ACTIVITY >>
Read through the listing below and return only the lines containing "assert".

GIVEN DATA >>
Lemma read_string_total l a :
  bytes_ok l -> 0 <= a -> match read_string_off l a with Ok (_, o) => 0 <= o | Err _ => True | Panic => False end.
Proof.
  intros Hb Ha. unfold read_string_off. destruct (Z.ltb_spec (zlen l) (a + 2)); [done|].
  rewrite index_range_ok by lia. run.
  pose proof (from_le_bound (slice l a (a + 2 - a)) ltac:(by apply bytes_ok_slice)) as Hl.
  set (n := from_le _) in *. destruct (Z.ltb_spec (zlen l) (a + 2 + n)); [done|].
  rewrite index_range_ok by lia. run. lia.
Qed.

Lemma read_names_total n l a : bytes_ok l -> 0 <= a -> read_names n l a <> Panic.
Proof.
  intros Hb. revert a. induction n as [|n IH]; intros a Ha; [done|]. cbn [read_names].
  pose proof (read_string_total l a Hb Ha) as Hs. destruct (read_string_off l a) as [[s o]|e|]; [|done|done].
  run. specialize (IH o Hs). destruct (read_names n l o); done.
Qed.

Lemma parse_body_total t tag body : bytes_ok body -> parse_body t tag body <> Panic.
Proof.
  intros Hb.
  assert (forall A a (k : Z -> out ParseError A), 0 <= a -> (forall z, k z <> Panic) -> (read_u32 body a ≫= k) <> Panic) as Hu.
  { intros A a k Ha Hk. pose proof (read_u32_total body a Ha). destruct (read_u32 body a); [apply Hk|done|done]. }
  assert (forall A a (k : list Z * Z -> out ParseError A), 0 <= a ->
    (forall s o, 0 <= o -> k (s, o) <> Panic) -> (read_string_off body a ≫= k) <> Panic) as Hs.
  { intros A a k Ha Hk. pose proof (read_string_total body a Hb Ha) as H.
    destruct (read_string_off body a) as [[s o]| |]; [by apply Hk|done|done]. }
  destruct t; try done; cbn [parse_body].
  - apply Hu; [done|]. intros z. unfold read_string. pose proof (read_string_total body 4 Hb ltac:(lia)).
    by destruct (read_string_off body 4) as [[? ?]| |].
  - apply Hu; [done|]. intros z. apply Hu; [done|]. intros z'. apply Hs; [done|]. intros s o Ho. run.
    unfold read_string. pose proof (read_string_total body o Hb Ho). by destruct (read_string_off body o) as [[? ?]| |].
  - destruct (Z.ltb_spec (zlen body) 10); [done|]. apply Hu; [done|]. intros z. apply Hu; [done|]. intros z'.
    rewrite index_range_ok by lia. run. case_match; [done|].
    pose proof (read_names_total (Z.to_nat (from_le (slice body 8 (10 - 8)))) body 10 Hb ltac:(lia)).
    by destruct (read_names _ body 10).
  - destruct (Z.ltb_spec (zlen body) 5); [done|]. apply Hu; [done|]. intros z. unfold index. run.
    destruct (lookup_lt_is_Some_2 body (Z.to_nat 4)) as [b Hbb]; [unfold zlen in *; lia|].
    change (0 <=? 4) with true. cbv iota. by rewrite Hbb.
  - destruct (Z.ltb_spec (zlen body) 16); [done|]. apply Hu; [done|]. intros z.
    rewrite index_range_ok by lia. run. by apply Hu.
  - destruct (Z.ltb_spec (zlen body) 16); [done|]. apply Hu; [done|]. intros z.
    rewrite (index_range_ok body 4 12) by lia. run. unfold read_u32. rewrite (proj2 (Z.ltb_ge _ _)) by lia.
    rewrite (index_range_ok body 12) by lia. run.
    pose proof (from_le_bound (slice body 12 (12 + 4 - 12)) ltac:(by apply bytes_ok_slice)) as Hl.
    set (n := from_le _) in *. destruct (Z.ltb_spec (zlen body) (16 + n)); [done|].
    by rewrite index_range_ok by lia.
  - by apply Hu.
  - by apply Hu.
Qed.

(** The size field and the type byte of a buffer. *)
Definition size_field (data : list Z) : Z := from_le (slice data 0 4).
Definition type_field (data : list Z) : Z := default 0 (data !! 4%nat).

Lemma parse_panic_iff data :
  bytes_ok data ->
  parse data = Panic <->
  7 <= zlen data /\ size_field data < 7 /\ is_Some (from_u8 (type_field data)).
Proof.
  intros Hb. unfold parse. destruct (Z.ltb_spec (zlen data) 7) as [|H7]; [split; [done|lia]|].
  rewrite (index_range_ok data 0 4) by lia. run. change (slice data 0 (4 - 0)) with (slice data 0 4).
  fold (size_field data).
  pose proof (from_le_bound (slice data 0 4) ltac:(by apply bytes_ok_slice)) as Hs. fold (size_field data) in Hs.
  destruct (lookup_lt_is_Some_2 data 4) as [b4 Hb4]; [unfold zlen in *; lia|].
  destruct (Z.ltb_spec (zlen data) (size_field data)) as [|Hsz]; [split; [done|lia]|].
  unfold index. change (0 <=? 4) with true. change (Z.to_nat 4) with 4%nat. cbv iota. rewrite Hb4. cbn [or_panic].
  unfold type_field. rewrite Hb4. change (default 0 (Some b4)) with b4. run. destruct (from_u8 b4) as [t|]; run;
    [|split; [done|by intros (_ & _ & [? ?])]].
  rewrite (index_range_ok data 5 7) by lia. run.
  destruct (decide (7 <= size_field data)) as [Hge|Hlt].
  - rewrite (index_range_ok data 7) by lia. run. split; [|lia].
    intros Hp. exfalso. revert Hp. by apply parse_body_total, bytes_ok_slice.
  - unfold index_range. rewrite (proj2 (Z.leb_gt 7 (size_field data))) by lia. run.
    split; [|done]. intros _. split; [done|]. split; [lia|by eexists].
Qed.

SOLUTION >>
  assert (forall A a (k : Z -> out ParseError A), 0 <= a -> (forall z, k z <> Panic) -> (read_u32 body a ≫= k) <> Panic) as Hu.
  assert (forall A a (k : list Z * Z -> out ParseError A), 0 <= a ->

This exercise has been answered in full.